1)ES細胞でのジーントラップと破壊遺伝子の同定
PGKプロモーターの制御下に内在性遺伝子のpoly-A付加シグナルを利用してPuromycin耐性遺伝子を発現する、と同時に、内在性遺伝子のプロモーターの制御下にCreリコンビナーゼを発現する新規トラップベクターを開発した。このトラップベクターを用いてES細胞でジーントラップを行い、約600個の薬剤耐性クローンを単離、解析した。残念ながら、トラップベクターの構築不備等により、内在性遺伝子がトラップされたものは64クローンであった。トラップした遺伝子を3'-RACEにより解析した結果、既知遺伝子が9つ、ESTで報告されている遺伝子が2つ、それ以外は新規遺伝子であった。
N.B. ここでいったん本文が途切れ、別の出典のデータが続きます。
(** Reading what [stringify] wrote gives the value back, if the fuel
    lasts. *)
Lemma parse_value_stringify (v : value) :
  ∀ t, stringify v = Some t →
  ∀ fuel rest, parse_value fuel (t ++ rest) = OutOfFuel
               ∨ parse_value fuel (t ++ rest) = Parsed v rest.
Proof.
  induction v as [|b|lit|str|elements IH|members] using value_ind_elements;
    intros t Ht [|fuel] rest; try (by left); try done.
  - injection Ht as <-. by right.
  - destruct b; injection Ht as <-; by right.
  - injection Ht as <-. right. unfold quote. cbn [app parse_value skip_ws].
    simpl. rewrite <- app_assoc. cbn [app].
    by rewrite string_body_quote_body.
  - rewrite stringify_array in Ht.
    destruct (mapM stringify elements) as [texts|] eqn:Hm; [|done].
    injection Ht as <-. apply mapM_Some in Hm.
    assert (Forall2 (λ v t,
              stringify v = Some t
              ∧ ∀ fuel rest, parse_value fuel (t ++ rest) = OutOfFuel
                             ∨ parse_value fuel (t ++ rest) = Parsed v rest)
              elements texts) as Hall.
    { clear fuel rest. induction Hm as [|v t elements texts Hs Hm IHm];
        constructor.
      - split; [done|]. apply Forall_cons in IH as [Hv _]. by apply Hv.
      - apply IHm. by apply Forall_cons in IH as [_ ?]. }
    rewrite <- app_comm_cons, <- app_assoc. cbn [app parse_value].
    change (skip_ws (91%N :: ?l)) with (91%N :: l).
    change (is_char "[" 91%N) with true. cbv iota.
    destruct Hm as [|v t elements texts Hs Hm]; [by right|].
    destruct (stringify_head v t Hs) as (c & tl & -> & Hws & Hbr).
    assert (∃ l, join_comma ((c :: tl) :: texts) ++ 93%N :: rest = c :: l)
      as [l Hl] by (destruct texts; by eexists).
    destruct (parse_elements_join (v :: elements) ((c :: tl) :: texts)
                Hall ltac:(done) fuel rest) as [He|He]; rewrite He, Hl;
      cbn [skip_ws]; rewrite Hws, Hbr; [by left | by right].
Qed.

(** [JSON.parse(JSON.stringify(v))] is [v]. *)
Lemma parse_stringify (v : value) (t : jsstring) :
  stringify v = Some t → parse t = Some v.
Proof.
  intros Ht. apply parse_Some. unfold document.
  pose proof (parse_value_stringify v t Ht (S (2 * length t)) []) as Hp.
  rewrite app_nil_r in Hp. destruct Hp as [Hp|Hp].
  - exfalso. revert Hp. apply parse_fuel. lia.
  - by rewrite Hp.
Qed.

Lemma stringify_strings (notes : list jsstring) :
  stringify (JArray (JString <$> notes))
  = Some (91%N :: join_comma (quote <$> notes) ++ [93%N]).
Proof.
  rewrite stringify_array.
  assert (mapM stringify (JString <$> notes) = Some (quote <$> notes)) as ->;
    [|done].
  apply mapM_Some. induction notes; constructor; done.
Qed.

End StringifyParse.

(** ** [CreateNote]: download, restore and persistence *)

Import Drafts.

Lemma handleDownload_body (st : CreateNote.State) (d : Download) :
  handleDownload st = Some d →
  Stringify.stringify (savedNotes st) = Some (body d)
  ∧ download d = js "saved_notes.json"
  ∧ type d = js "application/json".
Proof.
  unfold handleDownload. destruct (Stringify.stringify _); [|done].
  by intros [= <-].
Qed.

(** X1.  What [handleDownload] writes, [handleRestore] reads back: restoring
    the downloaded file sets the saved notes to the ones that were
    downloaded and reports nothing.  Notes that are strings can always be
    downloaded, under the name [saved_notes.json]. *)
Theorem download_restore_round_trip (st st' : CreateNote.State) :
  (∀ d : Download,
     handleDownload st = Some d →
     handleRestore (Some (body d)) st' = (setSavedNotes (savedNotes st) st', []))
  ∧ (∀ notes : list jsstring,
       savedNotes st = JSON.JArray (JSON.JString <$> notes) →
       ∃ d : Download,
         handleDownload st = Some d ∧ download d = js "saved_notes.json").
Proof.
  split.
  - intros d (Hs & _)%handleDownload_body.
    unfold handleRestore, onload. by rewrite (parse_stringify _ _ Hs).
  - intros notes Hn. unfold handleDownload.
    rewrite Hn, stringify_strings. by eexists.
Qed.

(** Two notes, one with a quote and a line break in it, downloaded and
    restored over other notes. *)
Lemma download_restore_round_trip_witness :
  ∃ d : Download,
    handleDownload
      {| input := js "draft";
         savedNotes := JSON.JArray [JSON.JString (js "first");
                                    JSON.JString [34; 10; 97]%N];
         editedNoteIndex := None |} = Some d
    ∧ handleRestore (Some (body d)) CreateNote.initial
      = (setSavedNotes
           (JSON.JArray [JSON.JString (js "first"); JSON.JString [34; 10; 97]%N])
           CreateNote.initial, []).
Proof.
  eexists. split; [reflexivity|].
  exact (proj1 (download_restore_round_trip
                  {| input := js "draft";
                     savedNotes := JSON.JArray [JSON.JString (js "first");
                                                JSON.JString [34; 10; 97]%N];
                     editedNoteIndex := None |} CreateNote.initial)
           _ eq_refl).
Defined.

(** X2.  What the save effect stores, the load effect of a later mount
    reads back: the component then holds the saved notes that were stored.
    The save effect writes no other key.  Notes that are strings can always
    be stored. *)
Theorem save_load_round_trip
    (st st' : CreateNote.State) (storage : Storage) :
  (∀ storage' : Storage,
     save_effect st storage = Some storage' →
     load_effect storage' st' = Mounted (setSavedNotes (savedNotes st) st')
     ∧ ∀ key : jsstring,
         key ≠ js "savedNotes" → storage' !! key = storage !! key)
  ∧ (∀ notes : list jsstring,
       savedNotes st = JSON.JArray (JSON.JString <$> notes) →
       is_Some (save_effect st storage)).
Proof.
  split.
  - intros storage'. unfold save_effect.
    destruct (Stringify.stringify (savedNotes st)) as [text|] eqn:Hs; [|done].
    intros [= <-]. split.
    + unfold load_effect. rewrite lookup_insert_eq.
      destruct (stringify_head _ _ Hs) as (c & tl & -> & _).
      by rewrite (parse_stringify _ _ Hs).
    + intros key Hkey. by rewrite lookup_insert_ne.
  - intros notes Hn. unfold save_effect. by rewrite Hn, stringify_strings.
Qed.

Lemma save_load_round_trip_witness :
  ∃ storage' : Storage,
    save_effect
      {| input := []; savedNotes := JSON.JArray [JSON.JString (js "a note")];
         editedNoteIndex := None |} ∅ = Some storage'
    ∧ load_effect storage' CreateNote.initial
      = Mounted (setSavedNotes (JSON.JArray [JSON.JString (js "a note")])
                   CreateNote.initial).
Proof.
  eexists. split; [reflexivity|].
  exact (proj1 (proj1 (save_load_round_trip
                         {| input := [];
                            savedNotes := JSON.JArray [JSON.JString (js "a note")];
                            editedNoteIndex := None |} CreateNote.initial ∅)
                  _ eq_refl)).
Defined.

(** ** [CreateNote]: saving, editing and deleting notes *)

Lemma handleDelete_other
    (notes : list JSON.value) (text : jsstring)
    (edited : option nat) (indexToDelete : nat) :
  edited ≠ Some indexToDelete →
  handleDelete indexToDelete
    {| input := text; savedNotes := JSON.JArray notes;
       editedNoteIndex := edited |}
  = Returned {| input := text;
                savedNotes := JSON.JArray (delete indexToDelete notes);
                editedNoteIndex := edited |}.
Proof.
  intros Hne. unfold handleDelete; simpl.
  rewrite bool_decide_eq_false_2 by done.
  by rewrite <- (filter_index_delete notes 0 indexToDelete).
Qed.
現在、ベクターを改良するとともに、トラップ実験を続けている。
2)ES細胞クローンからキメラマウス作製と解析
トラップした遺伝子を同定できたES細胞クローンから、順次キメラマウスを作製している。この結果、これまでに約10ラインの遺伝子欠損マウスを作製することに成功している。今後は、これら遺伝子欠損マウスの表現型を調べると同時に、遺伝性疾患との関連についても検討する。またトラップした遺伝子のプロモーターの制御下に働くCreリコンビナーゼが正しく発現しているかどうか検討し、コンディショナルノックアルトマウス作製時におけるCre発現トランスジェニックマウスとしての有効性を検討しつつある。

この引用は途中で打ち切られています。